Meat production projects win Agri-Tech Catalyst support
A whole supply chain approach to campylobacter is among four meat- and fish-related projects that have been awarded funding as part of the government’s Agri-Tech Catalyst scheme.
In total, 24 food projects will receive a share of the £16 million (m) fund which has been created to help improve global food production and security. The projects will receive between £200,000 and £1.5m each.
The recipients include a whole supply chain approach to control campylobacter involving Moy Park, Devenish (NI), Primer Design, the University of Lincoln, the University of Liverpool, Slate Hall Veterinary Practice and St David’s poultry team. The study will conduct the largest-known molecular study to track and trace campylobacter through the supply chain. It will deploy whole genome sequencing on a massive scale to optimise a series of on-farm and factory interventions that reduce the contamination of whole chickens with campylobacter. These interventions include novel animal feeds and factory processes.

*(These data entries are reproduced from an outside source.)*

(** With fuel above twice the length of the text, the three parsers end
    without [NoFuel]; and what they parse, they consume. *)
Lemma parse_fuel_enough (fuel : nat) :
  (forall s, (2 * String.length s + 1 <= fuel)%nat -> parse_value fuel s <> NoFuel) /\
  (forall s v r, parse_value fuel s = Parsed v r ->
                 (String.length r < String.length s)%nat) /\
  (forall acc s, (2 * String.length s + 2 <= fuel)%nat ->
                 parse_elements fuel acc s <> NoFuel) /\
  (forall acc s v r, parse_elements fuel acc s = Parsed v r ->
                     (String.length r < String.length s)%nat) /\
  (forall acc s, (2 * String.length s + 2 <= fuel)%nat ->
                 parse_members fuel acc s <> NoFuel) /\
  (forall acc s v r, parse_members fuel acc s = Parsed v r ->
                     (String.length r < String.length s)%nat).
Proof.
  induction fuel as [|fuel (IHv & IHvl & IHe & IHel & IHm & IHml)].
  { repeat split; intros; simpl in *; try lia; discriminate. }
  split; [|split; [|split; [|split; [|split]]]].
  - (* parse_value, fuel *)
    intros s Hf. simpl.
    destruct s as [|c s']; [discriminate|].
    destruct (Ascii.eqb c dquote).
    { pose proof (scan_string_fuel s').
      destruct (scan_string s'); congruence. }
    destruct (Ascii.eqb c "{").
    { destruct (eat "}" (skip_ws s')); [discriminate|]. apply IHm. lengths. }
    destruct (Ascii.eqb c "[").
    { destruct (eat "]" (skip_ws s')); [discriminate|]. apply IHe. lengths. }
    apply scan_atom_fuel.
  - (* parse_value, length *)
    intros s v r. simpl.
    destruct s as [|c s']; [discriminate|].
    destruct (Ascii.eqb c dquote).
    { destruct (scan_string s') eqn:E; try discriminate.
      intros [= <- <-]. lengths. }
    destruct (Ascii.eqb c "{").
    { destruct (eat "}" (skip_ws s')) eqn:E.
      - intros [= <- <-]. lengths.
      - intros H. apply IHml in H. lengths. }
    destruct (Ascii.eqb c "[").
    { destruct (eat "]" (skip_ws s')) eqn:E.
      - intros [= <- <-]. lengths.
      - intros H. apply IHel in H. lengths. }
    intros H. lengths.
  - (* parse_elements, fuel *)
    intros acc s Hf. simpl.
    destruct (parse_value fuel s) as [v r| | |] eqn:Ev; try discriminate.
    + apply IHvl in Ev.
      destruct (eat "]" (skip_ws r)) eqn:E1; [discriminate|].
      destruct (eat "," (skip_ws r)) eqn:E2; [|discriminate].
      apply IHe. lengths.
    + exfalso. revert Ev. apply IHv. lia.
  - (* parse_elements, length *)
    intros acc s v r. simpl.
    destruct (parse_value fuel s) as [v0 r0| | |] eqn:Ev; try discriminate.
    apply IHvl in Ev.
    destruct (eat "]" (skip_ws r0)) eqn:E1.
    + intros [= <- <-]. lengths.
    + destruct (eat "," (skip_ws r0)) eqn:E2; [|discriminate].
      intros H. apply IHel in H. lengths.
  - (* parse_members, fuel *)
    intros acc s Hf. simpl.
    destruct (eat dquote s) as [s'|] eqn:E0; [|discriminate].
    pose proof (scan_string_fuel s').
    destruct (scan_string s') as [k r| | |] eqn:Es; try congruence.
    destruct (eat ":" (skip_ws r)) as [r1|] eqn:E1; [|discriminate].
    destruct (parse_value fuel (skip_ws r1)) as [v r2| | |] eqn:Ev; try discriminate.
    + apply IHvl in Ev.
      destruct (eat "}" (skip_ws r2)) eqn:E2; [discriminate|].
      destruct (eat "," (skip_ws r2)) eqn:E3; [|discriminate].
      apply IHm. lengths.
    + exfalso. revert Ev. apply IHv. lengths.
  - (* parse_members, length *)
    intros acc s v r. simpl.
    destruct (eat dquote s) as [s'|] eqn:E0; [|discriminate].
    destruct (scan_string s') as [k r0| | |] eqn:Es; try discriminate.
    destruct (eat ":" (skip_ws r0)) as [r1|] eqn:E1; [|discriminate].
    destruct (parse_value fuel (skip_ws r1)) as [v0 r2| | |] eqn:Ev; try discriminate.
    apply IHvl in Ev.
    destruct (eat "}" (skip_ws r2)) eqn:E2.
    + intros [= <- <-]. lengths.
    + destruct (eat "," (skip_ws r2)) eqn:E3; [|discriminate].
      intros H. apply IHml in H. lengths.
Qed.

(** The decoder is total: a text is parsed, rejected, or outside the
    fragment. *)
Lemma parse_document_fuel (s : string) : parse_document s <> NoFuel.
Proof.
  unfold parse_document.
  destruct (parse_fuel_enough (2 * String.length s + 2)) as (Hv & _).
  specialize (Hv (skip_ws s)). pose proof (skip_ws_length s).
  destruct (parse_value _ _) as [v r| | |].
  - destruct (skip_ws r); discriminate.
  - discriminate.
  - discriminate.
  - exfalso. apply Hv; [lia|reflexivity].
Qed.

(** ** Repair and fallback *)

Lemma fix_and_load_None (json_loads : string -> option value) (blob : string) :
  json_loads blob = None -> json_loads (clean blob) = None ->
  fix_and_load json_loads blob = VNone.
Proof. intros H1 H2. unfold fix_and_load. now rewrite H1, H2. Qed.

(** C4: when the answer of the oracle cannot be parsed, neither as it is
    extracted nor after the repair heuristics, the single-chunk extraction
    returns (it does not raise) the fallback record, whose [contract_type]
    is [unknown] and whose [parties] are empty. *)
Theorem extract_single_fallback (json_loads : string -> option value) (raw : string) :
  json_loads (json_blob_of raw) = None ->
  json_loads (clean (json_blob_of raw)) = None ->
  exists r,
    _extract_single json_loads raw = Ok r /\
    contract_type r = "unknown" /\ parties r = [] /\
    construct Generic [("contract_type", VStr "unknown"); ("parties", VList [])] = Ok r.
Proof.
  intros H1 H2. unfold _extract_single.
  rewrite (fix_and_load_None json_loads _ H1 H2).
  eexists. repeat split; reflexivity.
Qed.

Lemma extract_single_fallback_witness :
  exists r,
    _extract_single json_decode "I could not find {any contract} in this text." = Ok r /\
    contract_type r = "unknown" /\ parties r = [] /\
    construct Generic [("contract_type", VStr "unknown"); ("parties", VList [])] = Ok r.
Proof.
  apply (extract_single_fallback json_decode
           "I could not find {any contract} in this text.");
    vm_compute; reflexivity.
Defined.

(** C10, as stated, fails: on the text [null] the direct parse succeeds,
    and [fix_and_load] returns [None] all the same, the value parsed. *)
Lemma fix_and_load_null :
  parse_document "null" = Parsed VNone EmptyString /\
  json_decode "null" <> None /\
  fix_and_load json_decode "null" = VNone.
Proof. split; [|split]; [vm_compute; reflexivity|discriminate|vm_compute; reflexivity]. Qed.

(** C10, amended: [fix_and_load] returns whatever value a successful parse
    produces, of the text first and of the cleaned text otherwise, a list
    for [[1, 2]] and a number for [3]; it returns [None] exactly when both
    parses fail or the parse that succeeds produces [null]. *)
Theorem fix_and_load_returns_parsed (json_loads : string -> option value) (blob : string) :
  (forall v, json_loads blob = Some v -> fix_and_load json_loads blob = v) /\
  (forall v, json_loads blob = None -> json_loads (clean blob) = Some v ->
             fix_and_load json_loads blob = v) /\
  (fix_and_load json_loads blob = VNone <->
   (json_loads blob = None /\ json_loads (clean blob) = None) \/
   json_loads blob = Some VNone \/
   (json_loads blob = None /\ json_loads (clean blob) = Some VNone)) /\
  fix_and_load json_decode "[1, 2]" = VList [VInt 1; VInt 2] /\
  fix_and_load json_decode "3" = VInt 3.
Proof.
  unfold fix_and_load.
  split; [|split; [|split; [|split]]].
  - now intros v ->.
  - now intros v -> ->.
  - destruct (json_loads blob) as [v|].
    + split.
      * intros ->. auto.
      * intros [[H _]|[H|[H _]]]; congruence.
    + destruct (json_loads (clean blob)) as [v|].
      * split.
        -- intros ->. auto.
        -- intros [[_ H]|[H|[_ H]]]; congruence.
      * split; auto.
  - vm_compute. reflexivity.
  - vm_compute. reflexivity.
Qed.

It will also develop a new qPCR testing kit for campylobacter. This will be deployed and validated on-farm and in factories. The kit will be developed to segregate live from dead cells and it is hoped it will provide the industry with a real time and accurate rapid enumeration technique.
Other meat- and fish-related projects include one worked on by Scotland’s Rural College (SRUC), Innovent Technology; Agri EPI and J Sainsbury to provide early detection of tail-biting in pigs. It hopes to use 3D video to measure tail posture that can warn farmers so they can intervene earlier.

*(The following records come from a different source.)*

(** X1. [expire_in_sec] turns a decimal number followed by nothing, "s",
    "m", "h" or "d" into that many seconds, minutes, hours or days, in
    seconds, as long as the duration fits a [timedelta]; a non-negative
    integer is taken as seconds. *)
Theorem X1_expire_in_sec_units (n : N) :
  (forall (u : string) (unit_seconds : N),
      In (u, unit_seconds)
         [(EmptyString, 1%N); ("s", 1%N); ("m", 60%N); ("h", 3600%N);
          ("d", 86400%N)] ->
      (n * unit_seconds <= helpers.timedelta_max_seconds)%N ->
      helpers.expire_in_sec (py.PyStr (pretty n +:+ u))
      = py.Ok (Z.of_N (n * unit_seconds))) /\
  ((n <= helpers.timedelta_max_seconds)%N ->
   helpers.expire_in_sec (py.PyInt (Z.of_N n)) = py.Ok (Z.of_N n)).
Proof.
  assert (Hunits : forall (u : string) (unit_seconds : N),
      In (u, unit_seconds)
         [(EmptyString, 1%N); ("s", 1%N); ("m", 60%N); ("h", 3600%N);
          ("d", 86400%N)] ->
      (n * unit_seconds <= helpers.timedelta_max_seconds)%N ->
      helpers.expire_in_sec (py.PyStr (pretty n +:+ u))
      = py.Ok (Z.of_N (n * unit_seconds))).
  { intros u unit_seconds Hin Hfit.
    assert (Hu : helpers.span_digits u = (EmptyString, u)).
    { destruct Hin as [H|[H|[H|[H|[H|[]]]]]]; inversion H; reflexivity. }
    destruct (span_pretty_unit n u Hu) as (Hspan & Hne & Hval).
    assert (Hleb : (n * unit_seconds <=? helpers.timedelta_max_seconds)%N = true)
      by (apply N.leb_le; exact Hfit).
    assert (Hmatch : helpers.fullmatch_time (pretty n +:+ u) = Some (pretty n, u)).
    { unfold helpers.fullmatch_time. rewrite Hspan. cbn [fst snd].
      apply String.eqb_neq in Hne. rewrite Hne.
      destruct Hin as [H|[H|[H|[H|[H|[]]]]]]; inversion H; reflexivity. }
    assert (Htruthy : helpers.truthy (py.PyStr (pretty n +:+ u)) = true).
    { cbn [helpers.truthy]. apply negb_true_iff, String.eqb_neq. intros Heq.
      apply Hne. destruct (pretty n); [reflexivity|].
      rewrite append_cons in Heq. discriminate Heq. }
    unfold helpers.expire_in_sec. rewrite Htruthy. cbn [negb helpers.str].
    rewrite Hmatch, Hval.
    destruct Hin as [H|[H|[H|[H|[H|[]]]]]]; inversion H; subst u unit_seconds;
      cbn -[helpers.timedelta_seconds]; unfold helpers.timedelta_seconds;
      rewrite Hleb; reflexivity. }
  split; [exact Hunits|].
  intros Hfit.
  destruct (N.eq_dec n 0%N) as [->|Hn]; [reflexivity|].
  specialize (Hunits EmptyString 1%N (or_introl eq_refl)).
  rewrite N.mul_1_r, append_nil_r in Hunits. specialize (Hunits Hfit).
  unfold helpers.expire_in_sec in *.
  assert (Ht : helpers.truthy (py.PyInt (Z.of_N n)) = true).
  { cbn. apply negb_true_iff, Z.eqb_neq. lia. }
  rewrite Ht. cbn [negb].
  assert (Hs : helpers.truthy (py.PyStr (pretty n)) = true).
  { cbn. apply negb_true_iff, String.eqb_neq.
    destruct (span_pretty_unit n EmptyString eq_refl) as (_ & Hne & _). exact Hne. }
  rewrite Hs in Hunits. cbn [negb helpers.str] in Hunits.
  replace (helpers.str (py.PyInt (Z.of_N n))) with (pretty n); [exact Hunits|].
  destruct n; [lia | reflexivity].
Qed.

Lemma X1_expire_in_sec_units_witness :
  helpers.expire_in_sec (py.PyStr "30m") = py.Ok 1800.
Proof.
  apply (proj1 (X1_expire_in_sec_units 30) "m" 60%N).
  - right. right. left. reflexivity.
  - vm_compute. discriminate.
Defined.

Ace Aquatec and Bristol University also received a portion of the funds for their work on a new method of humane electrical stunning of farmed fish.

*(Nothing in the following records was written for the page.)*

(** * Annotation conversion pipeline: dataturks JSON -> PASCAL VOC XML -> feature records

    A shallow embedding of the two converters of the repository,

    - [dataturks_to_PascalVOC_achbogga.py]
      ([get_xml_for_bbx], [convert_to_PascalVOC], [main]), and
    - [create_tf_records_from_pascal_voc_annotations_achbogga.py]
      ([dict_to_tf_example], [main]),

    together with the properties stated about them in the specification.

    Modelling conventions.

    - Python exceptions are values of [exn]; a computation that may raise
      has type [result A] and is sequenced with stdpp's [x ← e; k] notation.
    - A value produced by [json.loads] is a [json] tree.  Python [bool] is a
      subclass of [int], so a JSON boolean is a number.
    - A Python [int] is a [Z].  A Python [float] is idealised as the exact
      rational it denotes ([Q]): rounding to binary64, infinities and NaN
      are not modelled.
    - Functions of the Python runtime and of third-party libraries whose
      text is not part of the repository ([str] and [float] on floats,
      [int] on strings, [json.loads], [hashlib.sha256], [PIL.Image.open],
      [lxml.etree.fromstring]) are the fields of the class [Runtime]; the
      development is parametric in them.  The module [Example] gives one
      runtime, on which the converters are evaluated.
    - An XML document is the tree of [element]s that [lxml] makes of it,
      and [render] is its text.  The text [convert_to_PascalVOC] builds by
      concatenation is proved to be [render] of a tree; that
      [etree.fromstring] gives this tree back is a hypothesis where it is
      used (it holds of [lxml] when labels and file names contain no markup
      characters, which the converter does not escape).
    - The files are a map from paths to contents; directories, logging and
      the command line are not modelled. *)

From Stdlib Require Import ZArith QArith Qminmax Qround Lqa Lia String Ascii List.
From stdpp Require Import gmap strings list pretty.

Set Warnings "-register-all".

Open Scope Z_scope.
Open Scope string_scope.

(** ** Exceptions and the error monad *)

Inductive exn : Type :=
| KeyError (key : string)
| IndexError
| TypeError
| ValueError (msg : string)
| AttributeError
| ZeroDivisionError
| IOError
| XMLSyntaxError.

Inductive result (A : Type) : Type :=
| Ok (a : A)
| Raise (e : exn).

Arguments Ok {A} a.
Arguments Raise {A} e.

#[global] Instance result_ret : MRet result := fun A a => Ok a.

#[global] Instance result_bind : MBind result := fun A B k m =>
  match m with
  | Ok a => k a
  | Raise e => Raise e
  end.

Definition of_option {A : Type} (o : option A) (e : exn) : result A :=
  match o with
  | Some a => Ok a
  | None => Raise e
  end.

(** ** Numbers *)

Inductive number : Type :=
| Int (z : Z)
| Float (q : Q).

Definition number_value (n : number) : Q :=
  match n with
  | Int z => inject_Z z
  | Float q => q
  end.

(** [a < b] and [a > b] on Python numbers compare the exact values. *)
Definition number_lt (a b : number) : bool :=
  match Qcompare (number_value a) (number_value b) with
  | Lt => true
  | _ => false
  end.

Definition number_gt (a b : number) : bool :=
  match Qcompare (number_value a) (number_value b) with
  | Gt => true
  | _ => false
  end.

(** [a * b]: the product of two [int]s is an [int], any other product is a
    [float]. *)
Definition number_mul (a b : number) : number :=
  match a, b with
  | Int x, Int y => Int (x * y)
  | _, _ => Float (number_value a * number_value b)
  end.

(** [int(x)] truncates towards zero. *)
Definition number_int (n : number) : Z :=
  match n with
  | Int z => z
  | Float q => Z.quot (Qnum q) (Zpos (Qden q))
  end.

(** [min(a, b, c, d)] and [max(a, b, c, d)] as CPython computes them: the
    first argument is the running result, and a later argument replaces it
    when it compares strictly smaller (resp. greater). *)
Definition py_min4 (a b c d : number) : number :=
  let m := a in
  let m := if number_lt b m then b else m in
  let m := if number_lt c m then c else m in
  if number_lt d m then d else m.

Definition py_max4 (a b c d : number) : number :=
  let m := a in
  let m := if number_gt b m then b else m in
  let m := if number_gt c m then c else m in
  if number_gt d m then d else m.

(** ** Strings and paths *)

(** [s.split(sep)[0]] for a non-empty [sep]: the part of [s] before the
    first occurrence of [sep], all of [s] when there is none. *)
Fixpoint split_head (sep s : string) : string :=
  if String.prefix sep s then ""
  else match s with
       | EmptyString => ""
       | String c s' => String c (split_head sep s')
       end.

(** [s.replace(old, '')] for a non-empty [old]: the occurrences of [old] are
    deleted from left to right; [skip] counts the characters of the current
    occurrence that are still to be dropped. *)
Fixpoint delete_occurrences (old s : string) (skip : nat) : string :=
  match s with
  | EmptyString => ""
  | String c s' =>
      match skip with
      | S k => delete_occurrences old s' k
      | O =>
          if String.prefix old s
          then delete_occurrences old s' (String.length old - 1)
          else String c (delete_occurrences old s' 0)
      end
  end.

Definition str_replace_empty (s old : string) : string :=
  delete_occurrences old s 0.

(** [s.split(sep)[-1]] for a one-character [sep]: the part of [s] after the
    last [sep]; [cur] is the component being read. *)
Fixpoint split_last_from (sep : ascii) (s cur : string) : string :=
  match s with
  | EmptyString => cur
  | String c s' =>
      if Ascii.eqb c sep then split_last_from sep s' ""
      else split_last_from sep s' (cur ++ String c "")
  end.

Definition split_last (sep : ascii) (s : string) : string :=
  split_last_from sep s "".

(** The strings of a list, one after the other. *)
Fixpoint cat (l : list string) : string :=
  match l with
  | [] => ""
  | x :: l' => x ++ cat l'
  end.

(** [sub in s] for strings *)
Fixpoint str_contains (sub s : string) : bool :=
  if String.prefix sub s then true
  else match s with
       | EmptyString => false
       | String _ s' => str_contains sub s'
       end.

Definition ends_with_slash (s : string) : bool :=
  match String.get (String.length s - 1) s with
  | Some c => Ascii.eqb c "/"
  | None => false
  end.

(** [os.path.join(a, b)] (posix) *)
Definition path_join (a b : string) : string :=
  if String.prefix "/" b then b
  else if String.eqb a "" || ends_with_slash a then a ++ b
  else a ++ "/" ++ b.

(** ** JSON values *)

Inductive json : Type :=
| JNull
| JBool (b : bool)
| JInt (z : Z)
| JFloat (q : Q)
| JStr (s : string)
| JList (l : list json)
| JDict (d : list (string * json)).

(** Lookup in the item list of a dict ([json.loads] leaves one entry per
    key). *)
Fixpoint assoc {A : Type} (k : string) (d : list (string * A)) : option A :=
  match d with
  | [] => None
  | (k', v) :: d' => if String.eqb k k' then Some v else assoc k d'
  end.

(** [v[k]] for a string key [k]. *)
Definition getitem (v : json) (k : string) : result json :=
  match v with
  | JDict d => of_option (assoc k d) (KeyError k)
  | _ => Raise TypeError
  end.

(** [v[i]] for an index [i >= 0].  Indexing a [str] gives the one-character
    string at that position; a dict from [json.loads] has string keys only,
    so an integer key is missing. *)
Definition getindex (v : json) (i : nat) : result json :=
  match v with
  | JList l => of_option (nth_error l i) IndexError
  | JStr s =>
      match String.get i s with
      | Some c => Ok (JStr (String c EmptyString))
      | None => Raise IndexError
      end
  | JDict _ => Raise (KeyError (pretty (Z.of_nat i)))
  | _ => Raise TypeError
  end.

(** [len(v)] *)
Definition py_len (v : json) : result nat :=
  match v with
  | JList l => Ok (List.length l)
  | JStr s => Ok (String.length s)
  | JDict d => Ok (List.length d)
  | _ => Raise TypeError
  end.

A project by Texel Sheep Society; Anglo Beef Processors (ABP) and Scotland’s Rural College (SRUC) to provide carcase trait phenotype feedback for genomic selection in sheep was also successful in receiving part of the fund.
This livestock genomics project addresses key issues in primary livestock production by collecting, analysing, and exploiting state-of-the art genomic and new phenotypic data from meat sheep on hard-to-measure (HTM) traits, combining carcase and disease for sustainable sheep improvement.
Life Sciences Minister George Freeman said: “Agri-tech is fast becoming a big global business, creating major investment and export opportunities for the UK. Whether extending the availability of UK apples to controlling the infection of cacao plants in Ghana, these innovative projects demonstrate the UK’s leadership in developing technologies and companies that will improve food and farming productivity in this country and around the world.”
Farming Minister George Eustice added: “Although there has been great pressure on farm incomes over the past 12 months, I believe the industry has a good future and technological advances will help. Farmers have an essential role in building a strong economy and feeding the nation.
“Taking innovations from the laboratory to the farm is key to boosting productivity, and tackling pests and diseases. That is why the government supports projects through our Agri-Tech Strategy.”